BEGIN Source data
Lemma SetDefaults_accepted cr sharding rs rs' :
  prepared cr sharding rs → replset_SetDefaults platform cr rs = Ok rs' →
  same_place rs rs' ∧ lends rs' ∧
  (∀ nv h, side_ok cr nv → side_ok cr h → replset_ok cr sharding (with_side nv h rs')).
Proof.
  intros [Hn (s & Hs & Hso) Hl Hr] H. unfold replset_SetDefaults in H.
  apply bind_Ok in H as (volume & Hv & H). cbv zeta in H.
  apply bind_Ok in H as (dns & Hdns & H). apply bind_Ok in H as (maz & Hmaz & H).
  apply bind_Ok in H as (a & Ha & H). apply bind_Ok in H as (sized & Hz & H).
  apply bind_Ok in H as (conf & Hc & H). apply bind_Ok in H as (ext & He & H).
  rewrite Hs in H. apply bind_Ok in H as (u & Hu & H). ok_inv.
  apply size_accepted in Hz as (Hz & Hze & Hzm). apply arbiter_accepted in Ha as (Hae & _ & Ham).
  assert (volume_ok volume) as Hvo.
  { destruct (rp_VolumeSpec rs); ok_inv. by eapply volume_accepted. }
  split; [split_and!; cbn; [done..|by rewrite <- Hae; auto|by apply same_external]|]. split.
  { constructor; cbn; [unfold rp_liveness|unfold rp_readiness|by eexists
      |apply container_context_is_Some|apply pod_context_is_Some]; cbn.
    - by destruct Hl as (l & -> & Hl & _).
    - by destruct Hr as (p & -> & Hr & _). }
  intros nv h Hnv Hh. constructor; cbn in *; try done.
  - eexists. split; [done|]. split; [done|]. by eapply encryption_accepted.
  - by eexists.
  - intros Hx. rewrite Hx. apply (default_expose_typed (rp_Expose rs)).
  - intros d ->. by apply external_dns_accepted in Hdns.
  - by eapply multiAZ_accepted.
  - intros Hx. rewrite Hzm. apply Ham. rewrite <- Hae. by apply Hze.
  - by eapply external_all_accepted.
  - split; [apply container_context_is_Some|apply pod_context_is_Some].
Qed.

Lemma replset_accepted cr sharding rs rs' :
  replset_defaults platform cr sharding rs = Ok rs' → replset_ok cr sharding rs' ∧ same_place rs rs'.
Proof.
  unfold replset_defaults. intros (rs1 & H1 & (rs2 & H2 & H)%bind_Ok)%bind_Ok.
  apply prepare_accepted in H1 as [Hp Hs].
  apply (SetDefaults_accepted _ sharding) in H2 as (Hs2 & [Hl Hr Hv Hc Hpc] & Hok); [|done]. ok_inv. split.
  - apply Hok; eapply side_accepted; try eassumption; intros;
      by (apply side_liveness_accepted || apply side_readiness_accepted).
  - destruct Hs as (Hn1 & Hr1 & Ha1 & He1), Hs2 as (Hn2 & Hr2 & Ha2 & He2).
    split_and!; cbn; [congruence..|auto|]. unfold no_external in *. cbn. congruence.
Qed.

Lemma replsets_accepted cr sharding l l' :
  mapR (replset_defaults platform cr sharding) l = Ok l' →
  Forall (replset_ok cr sharding) l' ∧ Forall2 same_place l l'.
Proof.
  rewrite mapR_Forall2. induction 1 as [|x y l l' H _ [IH1 IH2]]; [done|].
  apply replset_accepted in H as [??]. by split; constructor.
Qed.

Lemma mongos_accepted cr m m' : mongos_defaults platform cr m = Ok m' → mongos_ok cr m'.
Proof.
  unfold mongos_defaults. intros H. ok_inv. constructor; cbn.
  - eexists. split; [done|]. apply mongos_liveness_accepted.
  - eexists. split; [done|]. apply mongos_readiness_accepted.
  - apply (default_expose_typed (mg_Expose m)).
  - apply multiAZ_accepted in Hok. by destruct (since cr "1.16.0") eqn:E.
Qed.

Lemma external_everywhere cfg l u :
  check_external_everywhere cfg l = Ok u → Forall (λ rs, no_external rs = no_external cfg) l.
Proof.
  induction l as [|rs l IH]; cbn; intros H; ok_inv; constructor; [|by apply IH].
  destruct (no_external rs), (no_external cfg); done.
Qed.

Lemma name_replsets_ok sharding l :
  name_replsets sharding l ≠ [] ∧
  Forall (λ rs, rp_Name rs ≠ "" ∧
    rp_ClusterRole rs = (if sharding then ClusterRoleShardSvr else "")) (name_replsets sharding l).
Proof.
  unfold name_replsets. set (l' := match l with [] => _ | _ => l end).
  assert (l' ≠ []) as Hl by (by destruct l). clearbody l'. split.
  - by destruct l'.
  - apply Forall_forall. intros rs (i & x & -> & _)%elem_of_lookup_imap. split; [|done].
    by apply non_empty_ne.
Qed.

Lemma sharding_accepted cr l s l' s' :
  sharding_defaults platform cr l s = Ok (l', s') → sharding_ok cr l' s'.
Proof.
  unfold sharding_defaults. pose proof (name_replsets_ok (sh_Enabled s) l) as [Hn Hr].
  set (l0 := name_replsets (sh_Enabled s) l) in *. clearbody l0.
  assert (∀ l', Forall2 same_place l0 l' → l' ≠ [] ∧
    Forall (λ rs, rp_Name rs ≠ "" ∧
      rp_ClusterRole rs = if sh_Enabled s then ClusterRoleShardSvr else "") l') as Hplace.
  { intros l1 H1. split; [by destruct H1|]. clear Hn. induction H1 as [|x y l1 l2 Hs _ IH]; [done|].
    inversion_clear Hr. constructor; [|by apply IH]. by destruct Hs as (-> & -> & _). }
  destruct (sh_Enabled s) eqn:Es.
  - destruct (sh_ConfigsvrReplSet s) as [cfg|], (sh_Mongos s) as [m|]; try done. intros H. ok_inv.
    apply external_everywhere in Hok0.
    apply replsets_accepted in Hok1 as [Hall Hs]. apply replset_accepted in Hok2 as [Hcfg (Hc1 & Hc2 & Hc3 & Hc4)].
    destruct (Hplace _ Hs). constructor; cbn -[no_external]; [done..|]. intros _.
    eexists _, _. split_and!; [done|done|done|by eapply mongos_accepted|done|done| |].
    + apply not_true_iff_false. intros Hx. by apply Hc3 in Hx.
    + rewrite Hc4. clear -Hs Hok0. induction Hs as [|x y l1 l2 (_ & _ & _ & He) _ IH]; [done|].
      inversion_clear Hok0. constructor; [by rewrite He|by apply IH].
  - intros H. ok_inv. apply replsets_accepted in Hok as [Hall Hs].
    destruct (Hplace _ Hs), s as [en ? ?]. cbn in *. subst en. by constructor.
Qed.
END Source data
About this task: Every record shown above must be echoed exactly.

Written answer:
Lemma SetDefaults_accepted cr sharding rs rs' :
  prepared cr sharding rs → replset_SetDefaults platform cr rs = Ok rs' →
  same_place rs rs' ∧ lends rs' ∧
  (∀ nv h, side_ok cr nv → side_ok cr h → replset_ok cr sharding (with_side nv h rs')).
Proof.
  intros [Hn (s & Hs & Hso) Hl Hr] H. unfold replset_SetDefaults in H.
  apply bind_Ok in H as (volume & Hv & H). cbv zeta in H.
  apply bind_Ok in H as (dns & Hdns & H). apply bind_Ok in H as (maz & Hmaz & H).
  apply bind_Ok in H as (a & Ha & H). apply bind_Ok in H as (sized & Hz & H).
  apply bind_Ok in H as (conf & Hc & H). apply bind_Ok in H as (ext & He & H).
  rewrite Hs in H. apply bind_Ok in H as (u & Hu & H). ok_inv.
  apply size_accepted in Hz as (Hz & Hze & Hzm). apply arbiter_accepted in Ha as (Hae & _ & Ham).
  assert (volume_ok volume) as Hvo.
  { destruct (rp_VolumeSpec rs); ok_inv. by eapply volume_accepted. }
  split; [split_and!; cbn; [done..|by rewrite <- Hae; auto|by apply same_external]|]. split.
  { constructor; cbn; [unfold rp_liveness|unfold rp_readiness|by eexists
      |apply container_context_is_Some|apply pod_context_is_Some]; cbn.
    - by destruct Hl as (l & -> & Hl & _).
    - by destruct Hr as (p & -> & Hr & _). }
  intros nv h Hnv Hh. constructor; cbn in *; try done.
  - eexists. split; [done|]. split; [done|]. by eapply encryption_accepted.
  - by eexists.
  - intros Hx. rewrite Hx. apply (default_expose_typed (rp_Expose rs)).
  - intros d ->. by apply external_dns_accepted in Hdns.
  - by eapply multiAZ_accepted.
  - intros Hx. rewrite Hzm. apply Ham. rewrite <- Hae. by apply Hze.
  - by eapply external_all_accepted.
  - split; [apply container_context_is_Some|apply pod_context_is_Some].
Qed.

Lemma replset_accepted cr sharding rs rs' :
  replset_defaults platform cr sharding rs = Ok rs' → replset_ok cr sharding rs' ∧ same_place rs rs'.
Proof.
  unfold replset_defaults. intros (rs1 & H1 & (rs2 & H2 & H)%bind_Ok)%bind_Ok.
  apply prepare_accepted in H1 as [Hp Hs].
  apply (SetDefaults_accepted _ sharding) in H2 as (Hs2 & [Hl Hr Hv Hc Hpc] & Hok); [|done]. ok_inv. split.
  - apply Hok; eapply side_accepted; try eassumption; intros;
      by (apply side_liveness_accepted || apply side_readiness_accepted).
  - destruct Hs as (Hn1 & Hr1 & Ha1 & He1), Hs2 as (Hn2 & Hr2 & Ha2 & He2).
    split_and!; cbn; [congruence..|auto|]. unfold no_external in *. cbn. congruence.
Qed.

Lemma replsets_accepted cr sharding l l' :
  mapR (replset_defaults platform cr sharding) l = Ok l' →
  Forall (replset_ok cr sharding) l' ∧ Forall2 same_place l l'.
Proof.
  rewrite mapR_Forall2. induction 1 as [|x y l l' H _ [IH1 IH2]]; [done|].
  apply replset_accepted in H as [??]. by split; constructor.
Qed.

Lemma mongos_accepted cr m m' : mongos_defaults platform cr m = Ok m' → mongos_ok cr m'.
Proof.
  unfold mongos_defaults. intros H. ok_inv. constructor; cbn.
  - eexists. split; [done|]. apply mongos_liveness_accepted.
  - eexists. split; [done|]. apply mongos_readiness_accepted.
  - apply (default_expose_typed (mg_Expose m)).
  - apply multiAZ_accepted in Hok. by destruct (since cr "1.16.0") eqn:E.
Qed.

Lemma external_everywhere cfg l u :
  check_external_everywhere cfg l = Ok u → Forall (λ rs, no_external rs = no_external cfg) l.
Proof.
  induction l as [|rs l IH]; cbn; intros H; ok_inv; constructor; [|by apply IH].
  destruct (no_external rs), (no_external cfg); done.
Qed.

Lemma name_replsets_ok sharding l :
  name_replsets sharding l ≠ [] ∧
  Forall (λ rs, rp_Name rs ≠ "" ∧
    rp_ClusterRole rs = (if sharding then ClusterRoleShardSvr else "")) (name_replsets sharding l).
Proof.
  unfold name_replsets. set (l' := match l with [] => _ | _ => l end).
  assert (l' ≠ []) as Hl by (by destruct l). clearbody l'. split.
  - by destruct l'.
  - apply Forall_forall. intros rs (i & x & -> & _)%elem_of_lookup_imap. split; [|done].
    by apply non_empty_ne.
Qed.

Lemma sharding_accepted cr l s l' s' :
  sharding_defaults platform cr l s = Ok (l', s') → sharding_ok cr l' s'.
Proof.
  unfold sharding_defaults. pose proof (name_replsets_ok (sh_Enabled s) l) as [Hn Hr].
  set (l0 := name_replsets (sh_Enabled s) l) in *. clearbody l0.
  assert (∀ l', Forall2 same_place l0 l' → l' ≠ [] ∧
    Forall (λ rs, rp_Name rs ≠ "" ∧
      rp_ClusterRole rs = if sh_Enabled s then ClusterRoleShardSvr else "") l') as Hplace.
  { intros l1 H1. split; [by destruct H1|]. clear Hn. induction H1 as [|x y l1 l2 Hs _ IH]; [done|].
    inversion_clear Hr. constructor; [|by apply IH]. by destruct Hs as (-> & -> & _). }
  destruct (sh_Enabled s) eqn:Es.
  - destruct (sh_ConfigsvrReplSet s) as [cfg|], (sh_Mongos s) as [m|]; try done. intros H. ok_inv.
    apply external_everywhere in Hok0.
    apply replsets_accepted in Hok1 as [Hall Hs]. apply replset_accepted in Hok2 as [Hcfg (Hc1 & Hc2 & Hc3 & Hc4)].
    destruct (Hplace _ Hs). constructor; cbn -[no_external]; [done..|]. intros _.
    eexists _, _. split_and!; [done|done|done|by eapply mongos_accepted|done|done| |].
    + apply not_true_iff_false. intros Hx. by apply Hc3 in Hx.
    + rewrite Hc4. clear -Hs Hok0. induction Hs as [|x y l1 l2 (_ & _ & _ & He) _ IH]; [done|].
      inversion_clear Hok0. constructor; [by rewrite He|by apply IH].
  - intros H. ok_inv. apply replsets_accepted in Hok as [Hall Hs].
    destruct (Hplace _ Hs), s as [en ? ?]. cbn in *. subst en. by constructor.
Qed.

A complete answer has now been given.